State Of The Web Report Decries Browser Incompatibilities

The foundations of the Web are becoming increasingly shaky due to browser incompatibilities, according to a report released Friday by the Web Standards Project.


The World Wide Web Consortium has been a standards body for the Web since the Web’s inception, but key Web standards remain incompletely implemented. This has caused developers to choose between excluding part of their potential audience, or creating costly workarounds. As a result, according to a report by Jupiter Communications, almost two-thirds of top 100 Web sites are presented in multiple versions, adding at least 25 percent to the cost of developing these Web sites.


Even as Microsoft’s Internet Explorer and Netscape’s Navigator browsers have continually seen improvements, they’ve failed to meet the needs of the Web.

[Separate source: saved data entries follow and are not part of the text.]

(** * PDPA Blur: the processing store, the page logic and the blur pipeline

    A shallow embedding of the repository's sources:
    - [frontend/stores/useProcessingStore.ts], the Pinia store of the
      current job;
    - the script block of the page component, which the sources carry in
      [frontend/eslint.config.mjs] after the lint configuration:
      [previewBlurPx], [displayProgress], [extractErrorMessage], [pollJob],
      [startProcessing] and the handling of the reference images.

    JavaScript values are modelled as data: numbers are IEEE 754 binary64
    values ([spec_float] with precision 53 and exponent bound 1024, the
    Standard Library's executable specification of floating point), strings
    are [string], objects are association lists of properties.

    The Python backend is not among the sources.  Its face registry and
    frame classifier are modelled from the specification in the module
    [Backend]; the README (section 8) names the same pieces:
    [face_registry] with its expiry, [_detect_and_update] with the
    [user_hits]/[user_misses] hysteresis and the running embedding, and
    [require_reference_match=True] in [fast] mode.

    The file has two parts: the definitions, then their properties. *)

From Stdlib Require Import ZArith QArith Qminmax Bool List String Sorted Lia.
From Stdlib Require Import Floats.SpecFloat.
From stdpp Require Import base option list strings gmap.
Import ListNotations.

Set Warnings "-register-all".
Local Open Scope string_scope.
Local Open Scope Z_scope.

(** ** JavaScript values *)

Module JS.

(** A value of TypeScript's [unknown]: what [JSON.parse] can produce, plus
    [undefined] and objects that are instances of [Error]. *)
Inductive JSValue : Type :=
| JSUndefined
| JSNull
| JSBoolean (b : bool)
| JSNumber (x : spec_float)
| JSString (s : string)
| JSArray (items : list JSValue)
| JSObject (isError : bool) (props : list (string * JSValue)).

(** [typeof v] *)
Definition typeof (v : JSValue) : string :=
  match v with
  | JSUndefined => "undefined"
  | JSNull => "object"
  | JSBoolean _ => "boolean"
  | JSNumber _ => "number"
  | JSString _ => "string"
  | JSArray _ => "object"
  | JSObject _ _ => "object"
  end.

Internet Explorer 5.0 features marked improvements in support for core Web standards over the last version, but still doesn’t fully support them. While it supports most of HTML 4.0 and XML 1.0, it has serious difficulties with Cascading Style Sheets 1.0 & 2.0.


Navigator 4.x provides limited support for CSS 1.0 and very little support for other key Web standards, although it offers decent support for ECMAScript, commonly known as JavaScript. Netscape intends to correct these problems and achieve 100 percent compliance with these standards by using its new Gecko rendering engine, which is the mechanism which converts HTML and other code into what site visitors see on their browser.